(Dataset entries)

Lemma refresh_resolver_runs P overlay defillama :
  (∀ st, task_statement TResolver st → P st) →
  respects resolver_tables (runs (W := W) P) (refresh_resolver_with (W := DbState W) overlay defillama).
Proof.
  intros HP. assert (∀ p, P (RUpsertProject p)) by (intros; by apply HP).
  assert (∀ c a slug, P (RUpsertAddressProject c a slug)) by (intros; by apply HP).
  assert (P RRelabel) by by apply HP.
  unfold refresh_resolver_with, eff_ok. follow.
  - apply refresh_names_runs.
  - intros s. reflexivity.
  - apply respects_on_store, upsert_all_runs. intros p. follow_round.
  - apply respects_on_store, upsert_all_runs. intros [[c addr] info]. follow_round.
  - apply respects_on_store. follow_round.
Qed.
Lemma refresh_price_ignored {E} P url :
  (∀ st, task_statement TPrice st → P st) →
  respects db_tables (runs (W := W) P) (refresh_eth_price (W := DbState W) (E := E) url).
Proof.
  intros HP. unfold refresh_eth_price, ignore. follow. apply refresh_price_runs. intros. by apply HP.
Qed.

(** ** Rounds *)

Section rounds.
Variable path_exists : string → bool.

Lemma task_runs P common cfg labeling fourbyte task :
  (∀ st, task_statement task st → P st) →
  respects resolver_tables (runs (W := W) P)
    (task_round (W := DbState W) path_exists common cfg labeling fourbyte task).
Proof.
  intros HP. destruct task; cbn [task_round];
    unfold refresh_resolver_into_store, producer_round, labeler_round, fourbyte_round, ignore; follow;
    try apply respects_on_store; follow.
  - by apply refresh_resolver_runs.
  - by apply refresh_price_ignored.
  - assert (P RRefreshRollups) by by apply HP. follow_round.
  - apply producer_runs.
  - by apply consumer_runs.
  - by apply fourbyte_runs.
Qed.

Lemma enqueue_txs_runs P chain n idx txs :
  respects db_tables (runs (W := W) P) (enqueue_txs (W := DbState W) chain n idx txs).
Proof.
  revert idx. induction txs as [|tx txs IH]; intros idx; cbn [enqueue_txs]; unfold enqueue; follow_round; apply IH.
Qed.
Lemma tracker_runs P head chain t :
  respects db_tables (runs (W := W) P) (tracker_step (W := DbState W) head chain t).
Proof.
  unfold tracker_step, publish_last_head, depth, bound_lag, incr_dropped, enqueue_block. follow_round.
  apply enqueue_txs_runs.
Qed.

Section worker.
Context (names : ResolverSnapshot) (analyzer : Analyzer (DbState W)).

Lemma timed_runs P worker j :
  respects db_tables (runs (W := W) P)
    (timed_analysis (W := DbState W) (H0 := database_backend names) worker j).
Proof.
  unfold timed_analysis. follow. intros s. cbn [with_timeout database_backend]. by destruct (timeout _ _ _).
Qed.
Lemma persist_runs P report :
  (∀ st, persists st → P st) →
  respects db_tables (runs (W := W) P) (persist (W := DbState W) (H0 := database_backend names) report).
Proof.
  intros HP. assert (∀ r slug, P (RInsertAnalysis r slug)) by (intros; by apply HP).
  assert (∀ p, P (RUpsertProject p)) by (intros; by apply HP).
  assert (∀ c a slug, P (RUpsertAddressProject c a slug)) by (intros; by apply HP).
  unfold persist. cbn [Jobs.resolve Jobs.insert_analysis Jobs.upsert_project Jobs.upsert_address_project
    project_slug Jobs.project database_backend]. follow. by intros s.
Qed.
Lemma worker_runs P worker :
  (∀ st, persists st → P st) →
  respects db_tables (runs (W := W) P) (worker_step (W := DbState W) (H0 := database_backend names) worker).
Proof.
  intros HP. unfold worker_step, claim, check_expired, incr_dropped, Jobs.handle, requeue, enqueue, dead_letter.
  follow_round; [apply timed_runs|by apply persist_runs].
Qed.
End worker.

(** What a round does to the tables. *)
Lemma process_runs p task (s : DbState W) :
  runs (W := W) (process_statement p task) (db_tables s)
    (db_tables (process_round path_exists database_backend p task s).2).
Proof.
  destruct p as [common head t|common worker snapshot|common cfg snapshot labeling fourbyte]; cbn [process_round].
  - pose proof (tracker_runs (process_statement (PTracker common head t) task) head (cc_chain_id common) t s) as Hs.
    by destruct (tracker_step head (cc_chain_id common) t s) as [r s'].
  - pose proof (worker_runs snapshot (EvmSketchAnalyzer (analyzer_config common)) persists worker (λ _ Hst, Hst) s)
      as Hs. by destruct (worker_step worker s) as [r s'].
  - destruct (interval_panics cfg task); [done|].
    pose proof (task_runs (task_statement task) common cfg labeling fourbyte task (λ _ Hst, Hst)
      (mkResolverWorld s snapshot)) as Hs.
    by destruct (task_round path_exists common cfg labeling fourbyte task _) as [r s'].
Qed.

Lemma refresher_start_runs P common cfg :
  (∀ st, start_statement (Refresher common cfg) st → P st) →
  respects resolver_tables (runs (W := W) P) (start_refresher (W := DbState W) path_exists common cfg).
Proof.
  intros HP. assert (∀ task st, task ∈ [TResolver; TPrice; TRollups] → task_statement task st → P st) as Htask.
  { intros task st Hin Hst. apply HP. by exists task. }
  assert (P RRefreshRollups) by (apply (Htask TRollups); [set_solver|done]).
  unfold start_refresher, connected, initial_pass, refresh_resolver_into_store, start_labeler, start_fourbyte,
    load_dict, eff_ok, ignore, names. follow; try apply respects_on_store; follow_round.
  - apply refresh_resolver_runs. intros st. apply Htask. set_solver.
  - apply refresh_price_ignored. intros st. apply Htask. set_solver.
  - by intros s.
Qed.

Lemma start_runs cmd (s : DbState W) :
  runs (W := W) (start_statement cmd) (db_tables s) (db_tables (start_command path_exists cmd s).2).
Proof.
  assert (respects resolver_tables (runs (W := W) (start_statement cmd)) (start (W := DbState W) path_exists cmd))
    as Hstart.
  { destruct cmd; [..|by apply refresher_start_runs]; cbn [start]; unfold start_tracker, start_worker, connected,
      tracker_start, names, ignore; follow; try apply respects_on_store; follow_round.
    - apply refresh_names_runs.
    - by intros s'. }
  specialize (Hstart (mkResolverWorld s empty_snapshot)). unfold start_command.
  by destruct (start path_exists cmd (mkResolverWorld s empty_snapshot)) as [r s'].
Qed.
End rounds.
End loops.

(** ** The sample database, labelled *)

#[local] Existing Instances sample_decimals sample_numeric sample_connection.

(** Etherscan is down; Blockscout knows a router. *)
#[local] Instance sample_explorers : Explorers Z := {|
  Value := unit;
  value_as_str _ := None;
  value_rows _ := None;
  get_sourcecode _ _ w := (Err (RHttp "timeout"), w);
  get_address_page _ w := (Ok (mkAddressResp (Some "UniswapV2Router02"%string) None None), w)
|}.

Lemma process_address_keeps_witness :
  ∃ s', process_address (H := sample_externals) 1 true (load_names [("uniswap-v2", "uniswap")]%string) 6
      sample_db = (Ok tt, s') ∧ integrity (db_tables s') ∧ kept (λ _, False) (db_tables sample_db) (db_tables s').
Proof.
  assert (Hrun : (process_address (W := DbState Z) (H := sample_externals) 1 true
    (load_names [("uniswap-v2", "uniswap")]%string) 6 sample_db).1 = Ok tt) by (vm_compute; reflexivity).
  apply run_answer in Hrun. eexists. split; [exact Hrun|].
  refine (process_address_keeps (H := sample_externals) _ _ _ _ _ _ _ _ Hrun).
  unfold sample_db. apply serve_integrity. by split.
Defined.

- WORK TO BE COMPLETED -
Please output an exact copy of the lines above, from the opening line of the data down to the line that contains "unfold refresh_resolver_with, eff_ok.".

- TASK RESULT -
Lemma refresh_resolver_runs P overlay defillama :
  (∀ st, task_statement TResolver st → P st) →
  respects resolver_tables (runs (W := W) P) (refresh_resolver_with (W := DbState W) overlay defillama).
Proof.
  intros HP. assert (∀ p, P (RUpsertProject p)) by (intros; by apply HP).
  assert (∀ c a slug, P (RUpsertAddressProject c a slug)) by (intros; by apply HP).
  assert (P RRelabel) by by apply HP.
  unfold refresh_resolver_with, eff_ok. follow.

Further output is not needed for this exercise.